There are two big reasons to think this is just a phase. For one, there is a leadership election taking place in troubled times. Candidates are keen to get those skeletons out of the closet before others do. A bit of class A for Gove and Stewart, class C for Raab and Hunt, and “I didn’t inhale” for Johnson.

They are also desperately trying to distinguish themselves in a crowded field of mostly unknowns (11 today but who knows tomorrow?). That means no teaching LGBT relationships in schools for McVey and Corbyn-baiting for Hancock. But, most of all, it means sounding more macho on Brexit than Farage or the other Screaming Lord Sutch contenders. Hard deal, no deal, no backstop deal, and now, prorogued parliament deal. Post-election, the hope is that the next leader will sound less Trumpish and rather more prime ministerial. Perhaps?

And, of course, there is the small matter of Brexit. We’ve known for some years that EU membership has divided the party. Thatcher fell out with Lawson in the 1980s over it. Major did the same with his “bastards” in the 1990s. Currently, the majority of party members want a hard Brexit as soon as and by any means possible. Many in the big business wing of the party want something much softer or no Brexit at all. The Tory press scents Euro-blood but the City wants to keep trading its eurobonds. We are now at the high point of this particular existential schism. So, when the deed is finally done, one way or another, Tory harmony will return.

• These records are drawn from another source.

(** An item followed by the rest of the loop. *)
Lemma item_bind pe l r' out (k : list value -> Outcome (list value)) :
  operand r lhs l -> operand r rhs r' -> items_ok out ->
  (forall out', items_ok out' -> exists items, k out' = Ret items /\ items_ok items) ->
  exists items, (res ← mergeListItem rec t b pe l r'; k (appendOut out res)) = Ret items /\ items_ok items.
Proof.
  intros Hl Hr Ho Hk. destruct (Hrec (l_ElementType t) l r' b (Some pe) Ht Hl Hr) as (errs & a & E & Ha).
  unfold mergeListItem. rewrite E. apply Hk. by apply appendOut_ok.
Qed.

(** The invariant: an item of the RHS is ahead or merged. *)
Definition loop_inv (rs : list PathElement) (merged : PathElementMap unit) : Prop :=
  slice_ok fst r merged = true /\
  forall pe, pe_dom r pe -> pem_has oR pe = true ->
    pem_has merged pe = true \/ existsb (fun x => PathElement_Equals x pe) rs = true.

Lemma loop_inv_take pe x rs merged :
  pe_dom r pe -> pe_dom r x -> PathElement_Equals pe x = true ->
  loop_inv (x :: rs) merged -> loop_inv rs (PathElementMap_Insert merged pe tt).
Proof.
  intros Dp Dx E [Hm Hi]. split; [by apply PathElementMap_Insert_ok|]. intros pe' D' Ho.
  rewrite (pem_has_Insert r) by done. destruct (Hi pe' D' Ho) as [-> |H]; [left; apply orb_true_r|].
  simpl in H. apply orb_true_iff in H as [H|H]; [|by right]. left.
  by rewrite (pe_Equals_trans_l r pe x pe'), H.
Qed.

Maybe?

On the other hand, there is also much to suggest that this is no short-term crisis. Incoherence, recklessness and dysfunction may, in fact, have become the new normal. They haven’t won a decisive election victory for over three decades. In last month’s European elections, the party’s share of the vote dropped below 10 per cent. Polls suggest they are in danger of becoming the fourth party. Their ever-declining membership (now some 120,000) is increasingly elderly and inactive. The party is decidedly old media, while new-old-Labour is decisively new media. The party machine has run out of high-grade snake oil.

The Conservatives, like all parties, always contained ideological differences and diverse constituents. However, in recent decades these splits have become more pronounced. In the 1950s, establishment-watchers such as Hugh Thomas and Anthony Sampson could trace the social ties that bound the Conservative Party together.

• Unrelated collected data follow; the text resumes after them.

Lemma null_conforms dup tr x : conforms sc dup tr x -> operand_conforms true tr (Some VNull).
Proof.
  intros Hc y [= <-]. split_and!; [done| |by simpl; destruct (Resolve sc tr) as [a|]; [destruct (kind_of a VNull) as [[]|]|]].
  destruct (conforms_Resolve _ _ _ _ Hc) as [a Ea]. apply (conforms_kind _ _ _ _ _ Ea) in Hc.
  apply (conforms_kind _ _ _ _ _ Ea).
  assert (Hk : kind_of a VNull <> None).
  { intros Hn. assert (Hx : kind_of a x = None); [|by rewrite Hx in Hc].
    unfold kind_of in *. simpl in Hn. destruct a as [s l m]. destruct s, l, m; try done.
    simpl. by repeat case_match. }
  destruct (kind_of a VNull) as [[]|]; [by left|done..].
Qed.

Section Lists.
Context (t : ListT) (dup : bool).
Let l := default [] (derefList lhs).
Let rr := default [] (derefList rhs).
Hypothesis Hl : Forall (fun x => indexable r sc t x /\ operand_conforms true (l_ElementType t) (Some x)) l.
Hypothesis Hr : Forall (fun x => indexable r sc t x /\ operand_conforms false (l_ElementType t) (Some x)) rr.
Hypothesis Hd : pes_distinct (itemPE sc t <$> rr) = true.

Lemma left_item_meets pe x : item_at sc t pe l = Some x ->
  below lhs (Some x) /\ operand_conforms true (l_ElementType t) (Some x).
Proof.
  rewrite Forall_forall in Hl. intros [Hx|[-> Hne]]%item_at_elem.
  - destruct (Hl x Hx) as [_ Hc]. split; [|done]. pose proof (below_items lhs) as B. rewrite Forall_forall in B. by apply B.
  - split; [by apply below_items_null|]. destruct l as [|y k]; [done|].
    destruct (Hl y ltac:(left)) as [_ Hc]. destruct (Hc y eq_refl) as (_ & Hy & _). by eapply null_conforms.
Qed.

Lemma merge_visitListItems_spec out :
  (l <> [] \/ rr <> []) ->
  exists order items,
    merge_visitListItems sc (merge sc ruleKeepRHS None) t false (derefList lhs) (derefList rhs) out
      = Ret ([], Some (VList items)) /\
    interleaving (right_items sc t l rr) (left_only sc t l rr) order /\
    Forall2 (fun e x => merged sc (l_ElementType t) e.1 e.2 x) order items.
Proof.
  intros Hne. unfold merge_visitListItems. fold l rr.
  assert (Il : Forall (indexable r sc t) l) by (eapply Forall_impl; [exact Hl|tauto]).
  assert (Ir : Forall (indexable r sc t) rr) by (eapply Forall_impl; [exact Hr|tauto]).
  destruct (index_items r sc t false 0 rr [] [] [] Ir eq_refl) as (oR & -> & SR & GR).
  { intros _. split; [done|]. by apply Forall_true. }
  destruct (index_items r sc t true 0 l [] [] [] Il eq_refl) as (oL & -> & SL & GL); [done|].
  cbn [app length Nat.eqb negb].
  set (P := fun (e : option value * option value) x => merged sc (l_ElementType t) e.1 e.2 x).
  assert (GR' : forall x, x ∈ rr -> PathElementMap_Get oR (itemPE sc t x) = Some x).
  { intros x Hx. rewrite Forall_forall in Ir. rewrite GR by apply (Ir x Hx). simpl.
    apply (item_at_self r); [|done|done]. apply Forall_forall. intros y Hy. apply (Ir y Hy). }
  assert (EB : both oL oR <$> (itemPE sc t <$> rr) = right_items sc t l rr).
  { rewrite <-list_fmap_compose. apply list_fmap_ext. intros i x Hx%list_elem_of_lookup_2. unfold both, compose.
    rewrite GR' by done. rewrite Forall_forall in Ir. by rewrite GL by apply (Ir x Hx). }
  assert (ER : remaining oR (zip (itemPE sc t <$> l) l) = left_only sc t l rr).
  { clear Hne EB. unfold left_only. generalize Il. generalize l as k. induction k as [|x k IH]; intros Ik; [done|].
    apply Forall_cons in Ik as [[_ Dx] Ik]. cbn [fmap list_fmap zip zip_with]. rewrite remaining_cons, filter_cons, IH by done.
    unfold pem_has. rewrite GR by done. simpl.
    destruct (item_at sc t (itemPE sc t x) rr); [by rewrite decide_False|by rewrite decide_True]. }
  edestruct (mergeLoop_spec r t oL oR P (merge sc ruleKeepRHS None) SL SR) as (order & items & I & F & E);
    [..|rewrite E; clear E].
  - rewrite length_zip, !length_fmap. lia.
  - apply Forall_forall. intros [pe x] He%elem_of_zip_l. apply list_elem_of_fmap in He as (y & -> & Hy).
    rewrite Forall_forall in Il. apply (Il y Hy).
  - rewrite Forall_fmap. apply Forall_forall. intros x Hx. rewrite Forall_forall in Ir, Hr.
    destruct (Ir x Hx) as [_ Dx]. split; [done|]. unfold compose, pem_has. rewrite GR' by done. split; [done|].
    unfold merges_to, both. cbn [fst snd]. rewrite GR', GL by done. simpl. apply Hrec; [| | | |by right].
    + intros y Ey. by apply (proj2 (left_item_meets _ _ Ey)).
    + by apply (Hr x Hx).
    + destruct (item_at sc t (itemPE sc t x) l) as [y|] eqn:Ey; [by apply left_item_meets in Ey as []|by left].
    + pose proof (below_items rhs) as B. rewrite Forall_forall in B. by apply B.
  - rewrite ER. unfold left_only. rewrite Forall_fmap. apply Forall_forall. intros x Hx.
    apply list_elem_of_filter in Hx as [_ Hx]. rewrite Forall_forall in Hl. destruct (Hl x Hx) as [_ Hc].
    apply Hrec; [done|done| |by left|by left]. pose proof (below_items lhs) as B. rewrite Forall_forall in B. by apply B.
  - split; [done|]. intros pe Dpe Hpe. right. apply item_at_None. unfold pem_has in Hpe. rewrite GR in Hpe by done.
    simpl in Hpe. intros En. by rewrite En in Hpe.
  - rewrite ER, EB in I. exists order, items. split; [|done].
    assert (Hit : items <> []).
    { intros ->. apply Forall2_nil_inv_r in F as ->. inversion I as [E1 E2| |]. symmetry in E1, E2.
      apply fmap_nil_inv in E1. rewrite E1 in E2, Hne. unfold left_only in E2. apply fmap_nil_inv in E2.
      rewrite filter_all in E2; [by destruct Hne|by apply Forall_true]. }
    by destruct items.
Qed.
End Lists.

Whether working in the City, Westminster, the West End or BBC, the ruling class had much in common. A clear majority of those at the top went to one of nine Clarendon private schools such as Eton, Harrow or Westminster. They then went on to an Oxbridge college. Wherever they worked they joined the same private clubs and sat on each other’s boards.

Leap forward to the present and much has changed. Yes, you can find such networks dominating parts of the military, judiciary and City. But, the proportion of Clarendon-Oxbridge graduates has dropped considerably in most other leadership areas. In a 2014 study just 18 per cent of top CEOs and 12 per cent of The Sunday Times’ Rich List had studied at Oxbridge. In recent years, a third to half of FTSE 100 chief executives were born abroad. Far fewer of the top tiers now maintain their club memberships. In many leadership areas, heads change jobs every two or three years. Accountability is short-lived even as personal fortunes endure.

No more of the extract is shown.